_Recorded data_:
(* ===== verification/Publication.v ===== *)
(** * From the L2 chain to its batches on L1

    The batch submitter (Programs.v), the rollup node it asks for bundles (NodeAPI.v) and
    the verifiers that read batches from L1 (Batches.v) together.  No code of its own; with a
    run in which two publishing go-routines leave a history file that nobody can read. *)

From S2P Require Import Prelude Flags Types Threads Geth L1Info Batches L2Source NodeAPI TxMgr History Submitter Sending P2PConfig Service Programs.

(** A signed transaction as L1 has it once it is included: the recipient, the data, and the
    sender of a transaction signed with a key. *)
Class L1Inclusion `{GethTypes} `{Wallets} := {
  as_L1 : SignedTx -> Transaction;
  as_L1_To : forall tx, tx_To (as_L1 tx) = dt_To (tx_inner tx);
  as_L1_Data : forall tx, tx_Data (as_L1 tx) = dt_Data (tx_inner tx);
  as_L1_Sender : forall key id raw tx, SignNewTx key id raw = Ok tx ->
    tx_Sender id (as_L1 tx) = Ok (PubkeyToAddress key);
}.

Section Publication.
Context `{LogLib} `{HistoryJSONLaws} `{GethTypes} `{SigningLaws} `{!Wallets} `{!L1Inclusion} `{RLPLaws}.
Context {W : Type} `{!Backends W} `{FilesLaws W} (schedule : option BatchBundleResponse * W -> list choice).
Context (ctx : cliContext).
(** The world of the rollup node, and its L2 client *)
Context {V : Type} `{!L2EthClient V}.

(** The answers of the node's [GetBatchBundle] *)
Definition node_answers (req : BatchBundleRequest) (resp : BatchBundleResponse) : Prop :=
  exists v v' : V, GetBatchBundle req v = (Ok (Some resp), v').

(** The verifiers are configured for this batch submitter. *)
Definition accepts (rollup : Config) (cfg : BatcherConfig) : Prop :=
  cfg_BatchInboxAddress rollup = bcfg_BatchInboxAddress cfg /\
  cfg_BatchSenderAddress rollup = PubkeyToAddress (bcfg_PrivKey cfg) /\
  cfg_L1ChainID rollup = bcfg_ChainID cfg.

(** The transaction holds the batches of consecutive blocks of the node's L2 client, all
    of them that have one, after a canonical block of a history of the submitter, and the
    last of these blocks has been recorded; every verifier reads exactly these batches from
    it. *)
Definition publishes_batches (recorded : BlockID -> W -> Prop) (cfg : BatcherConfig) (tx : SignedTx) (w : W) : Prop :=
  exists history found blocks batches,
    id_Hash found ∈ Ancestors history /\
    (exists n (v v' : V) ref, cl_L2BlockRefByNumber n v = (Ok ref, v') /\ found = L2BlockRef_ID ref) /\
    fetched (W := V) (id_Number found) blocks /\ zlen blocks <= MaxL2BlocksPerBatchResponse /\
    Forall2 (fun bl b => BlockToBatch bl = Ok b) blocks batches /\ omap id batches <> [] /\
    zlen (tx_Data (as_L1 tx)) <= bcfg_MaxL1TxSize cfg /\
    (forall rollup, accepts rollup cfg -> tx_batches rollup (as_L1 tx) = omap id batches) /\
    exists bl, last blocks = Some bl /\ recorded (mkBlockID (bl_Hash bl) (bl_NumberU64 bl)) w.

Lemma carries_publishes recorded cfg tx resp w :
  carries cfg tx resp -> bundle_for cfg node_answers resp -> recorded (last_block resp) w ->
  publishes_batches recorded cfg tx w.
Proof.
  intros (Hto & Hdata & _ & (raw & Hsign) & _) ([history (v & v' & Ha)] & Hne & Hlast) Hin.
  apply GetBatchBundle_spec in Ha as (found & blocks & batches & Hf & Hcanon & Hprev & Hfetch & Hl & Hlb & Hb & Hbundle).
  assert (Hbs : omap id batches <> []) by (intros E; by rewrite E in Hbundle).
  assert (Henc : EncodeBatches (omap id batches) = Ok (br_Bundle resp) /\
    zlen (br_Bundle resp) <= bcfg_MaxL1TxSize cfg) by by destruct (omap id batches).
  destruct Henc as [Henc Hsize]. apply EncodeBatches_roundtrip in Henc.
  exists history, found, blocks, batches. split_and!; try done.
  - destruct Hcanon as (n & w1 & ref & w2 & E & ->). by exists n, w1, w2, ref.
  - by rewrite as_L1_Data, Hdata.
  - intros rollup (Hinbox & Hsender & Hchain). unfold tx_batches.
    rewrite as_L1_To, Hto, Hinbox, bool_decide_true by done.
    rewrite Hchain, (as_L1_Sender _ _ _ _ Hsign), Hsender, Z.eqb_refl, as_L1_Data, Hdata.
    by rewrite Henc.
  - destruct (last blocks) as [bl|]; [|by rewrite <-Hprev in Hlb; injection Hlb].
    exists bl. split; [done|]. unfold last_block in Hin. by rewrite <-Hlb.
Qed.

(** [C22] From the L2 chain to its batches on L1.  Over a whole run of the batch submitter,
    from its flags on, through any number of ticks, whatever the schedule of the
    go-routines that resend with higher gas prices, whose calls interleave step by step,
    errors and panics included: each transaction that it hands to the L1 client has, for
    every verifier of the rollup, exactly the batches of consecutive L2 blocks that follow a
    canonical block of the submitter's history, none left out, at most 100 blocks and
    [MaxL1TxSize] bytes; and a history that has the last of these blocks has been written
    to the history file by then (another go-routine may have overwritten it since, see
    [racing_publishers]).  Stated over the properties of the outside world: one that all
    other calls and the publication of such transactions keep, the program keeps. *)
Theorem BatchSubmitter_publishes I recorded evs :
  batcher_calls ctx I recorded node_answers ->
  (forall c cfg tx w, configured ctx c cfg -> publishes_batches recorded cfg tx w -> I w ->
     let w' := (@SendTransaction _ _ W (client_Eth c) tx w).2 in I w' /\ remembers recorded w w') ->
  preserves I (Batcher.Main schedule ctx evs).
Proof.
  intros HI Hsend. apply (Batcher_Main_preserves schedule ctx I recorded node_answers); [done|].
  intros c cfg tx resp w Hcfg Hc Hb Hin Hw. apply (Hsend c cfg tx w Hcfg); [|done].
  by apply (carries_publishes recorded cfg tx resp w).
Qed.
End Publication.

(** ** Witness: the node of NodeAPI.v's example, and a transaction that is resent

    A signed transaction is its data; its recipient is the data's length, as in Geth.v. *)
#[export] Instance DynamicFeeTx_eq_dec : EqDecision DynamicFeeTx.
Proof. solve_decision. Defined.
Definition pub_inner (data : list byte) : DynamicFeeTx :=
  mkDynamicFeeTx 900 3 (Some (zlen data)) 2 16 (21000 + zlen data) data.
Definition PubSigning : Signing := {|
  SignedTx := list byte; SigningKey := unit; tx_inner := pub_inner;
  SignNewTx := fun _ id raw =>
    if bool_decide (id = 900 /\ raw = pub_inner (dt_Data raw)) then Ok (dt_Data raw)
    else Err (EMsg "tx type not supported");
  IntrinsicGas := fun data => Ok (21000 + zlen data) |}.
Lemma PubSigningLaws : @SigningLaws PubSigning.
Proof.
  split. intros k id raw tx. cbn. case_bool_decide as Hr; [|done]. intros [= <-]. by destruct Hr as [_ <-].
Qed.
#[local] Existing Instance ToyGeth.
#[local] Existing Instance ToyRLP.
#[local] Existing Instance ToyRLPLaws.
#[local] Existing Instance PubSigning.
#[local] Existing Instance PubSigningLaws.
#[local] Existing Instance ToyJSON.
#[local] Existing Instance ToyJSONLaws.
#[local] Existing Instance ToyLogLib.
#[local] Existing Instance ToyL2EthClient.
#[local] Existing Instance ProgFiles.
#[local] Existing Instance ProgFilesLaws.
Definition pub_inbox : Z := 100.                 (* the length of the example's bundle *)
Definition PubWallets : Wallets := {|
  Wallet := string;
  hdwallet_NewFromMnemonic := fun s => Ok s;
  wallet_PrivateKey := fun _ _ => Ok tt;
  PubkeyToAddress := fun _ => 907;
  IsHexAddress := fun s => true;
  HexToAddress := fun _ => pub_inbox;
  HexToHash := fun _ => 40;
  hexutil_EncodeBig := fun n => "0x";
  signed_Hash := fun tx => toy_keccak tx;
  core_ErrNonceTooLow := "nonce too low" |}.
#[local] Existing Instance PubWallets.
Definition PubInclusion : L1Inclusion.
Proof.
  refine {| as_L1 := fun data : @SignedTx PubSigning => (x02, data) : @Transaction ToyGeth |}; try done.
  intros key id raw tx. cbn. case_bool_decide as Hr; [|done]. by destruct Hr as [-> _].
Defined.
#[local] Existing Instance PubInclusion.
Abbreviation pworld := (prog_world (list byte)).
Definition PubEthClient : EthClient pworld := {|
  SuggestGasTipCap := mret 2;
  HeaderByNumber := fun n => mret (prog_header 10 130);
  SendTransaction := send_tx;
  NonceAt := fun _ => mret 3 |}.
Definition PubBackends : Backends pworld := {|
  Client := unit; RPC := unit;
  ethclient_DialContext := fun _ => mret tt;
  rpc_DialContext := fun _ => mret tt;
  client_ChainID := fun _ => mret 900;
  client_Eth := fun _ => PubEthClient;
  client_BlockNumber := fun _ => mret 20;
  client_TransactionReceipt := fun _ h => mret (Some (mkReceipt x02 [] 1 21000 0 [] h (Some 11) 0 0));
  rpc_CallBundle := fun _ _ req w => ((GetBatchBundle req tt).1, w);
  rpc_CallOutput := fun _ _ n => mret [0; 4242];
  NewL2OutputOracle := fun addr _ => Err (EMsg "no contract");
  L2OutputOracle_ABI := Ok tt |}.
#[local] Existing Instance PubBackends.
Definition pub_config : Config :=
  mkConfig (mkGenesis (mkBlockID 1 0) (mkBlockID 2 0) 100) 2 10 4 900 901 77 78 pub_inbox 907 79.

Definition written (id : BlockID) (w : pworld) : Prop := Exists (has_block id) (pw_writes w).
Definition pub_sound (w : pworld) : Prop :=
  Forall (fun p => exists blocks batches, Forall2 (fun bl b => BlockToBatch bl = Ok b) blocks batches /\
    tx_batches pub_config (x02, p.1) = omap id batches /\ omap id batches <> [] /\
    exists bl, last blocks = Some bl /\
      Exists (has_block (mkBlockID (bl_Hash bl) (bl_NumberU64 bl))) p.2) (pw_sent w).

Lemma pub_calls : batcher_calls prog_ctx pub_sound written (node_answers (V := unit)).
Proof.
  split; try (intros; intros w Hw; exact Hw); try (intros; intros w Hw; split; [exact Hw|by intros id Hid]).
  - intros b w Hw. cbn. split_and!; [exact Hw|by intros id Hid; right|by left].
  - intros rpc req w Hw. split; [exact Hw|]. intros a Ha resp ->. exists tt, tt.
    change ((GetBatchBundle req tt).1 = Ok (Some resp)) in Ha.
    destruct (GetBatchBundle req tt) as [r []]. by rewrite <-Ha.
Qed.
Lemma pub_sends (c : unit) cfg tx (w : pworld) :
  configured prog_ctx c cfg -> publishes_batches (V := unit) written cfg tx w -> pub_sound w ->
  let w' := (@SendTransaction _ _ pworld (client_Eth c) tx w).2 in pub_sound w' /\ remembers written w w'.
Proof.
  intros (_ & _ & _ & Hinbox & _ & _ & v & v' & Hchain)
    (history & found & blocks & batches & _ & _ & _ & _ & Hb & Hne & _ & Htx & bl & Hbl & Hin) Hw.
  split; [|by intros id Hid].
  apply Forall_app. split; [exact Hw|]. constructor; [|constructor]. exists blocks, batches.
  split_and!; [exact Hb| |exact Hne|exists bl; split; [exact Hbl|exact Hin]].
  apply (Htx pub_config). unfold accepts. cbn. split_and!; [by rewrite Hinbox|done|].
  cbn in Hchain. by injection Hchain.
Qed.

(** Two publishers, whose calls of [SendTransaction] have six turns each: the batch, the
    read, the truncation and the write of the history file, the transaction, the return. *)
Definition racing_choices : list choice :=
  turns 0 3 ++ [ChMain EvResubmission] ++ turns 1 3 ++
  turns 0 3 ++ turns 1 3 ++                      (* 1 reads the file that 0 has truncated *)
  turns 0 1 ++ turns 1 1 ++                      (* and writes over what 0 writes *)
  turns 0 2 ++ turns 1 2 ++ turns 0 3 ++ [ChMain EvReceipt] ++ turns 1 3 ++ [ChMain EvWaited].
Definition pub_history : History := mkHistory [mkBlockID 40 0; mkBlockID 1041 7; mkBlockID 1042 8].
Definition pub_world : pworld :=
  mkProgWorld (match toy_marshal pub_history with Ok b => b | _ => [] end) [] [].
Definition pub_run := Batcher.Main (fun _ => racing_choices) prog_ctx [PollTick] pub_world.

Lemma BatchSubmitter_publishes_witness : length (pw_sent pub_run.2) = 2%nat /\ pub_sound pub_run.2.
Proof.
  split; [vm_compute; reflexivity|]. unfold pub_run.
  apply (BatchSubmitter_publishes (V := unit) (fun _ => racing_choices) prog_ctx pub_sound written);
    [exact pub_calls|exact pub_sends|constructor].
Defined.

(** After the same run the history file cannot be parsed: the end of the longer history is
    left behind the shorter one.  The submitter, which reads it in every tick, publishes
    nothing more. *)
Example racing_publishers :
  JSON_LoadHistory (batcher_db prog_ctx) pub_run.2 =
    (Err (EMsg "invalid character after top-level value"), pub_run.2) /\
  forall schedule, let w := (Batcher.Main schedule prog_ctx [PollTick; PollTick] pub_run.2).2 in
    pw_sent w = pw_sent pub_run.2.
Proof. split; [vm_compute; reflexivity|]. intros schedule. vm_compute. reflexivity. Qed.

_Goal of the exercise_: If a line in the listing holds the word "verifiers", list that line.

_Exercise answer_:
    the verifiers that read batches from L1 (Batches.v) together.  No code of its own; with a
(** The verifiers are configured for this batch submitter. *)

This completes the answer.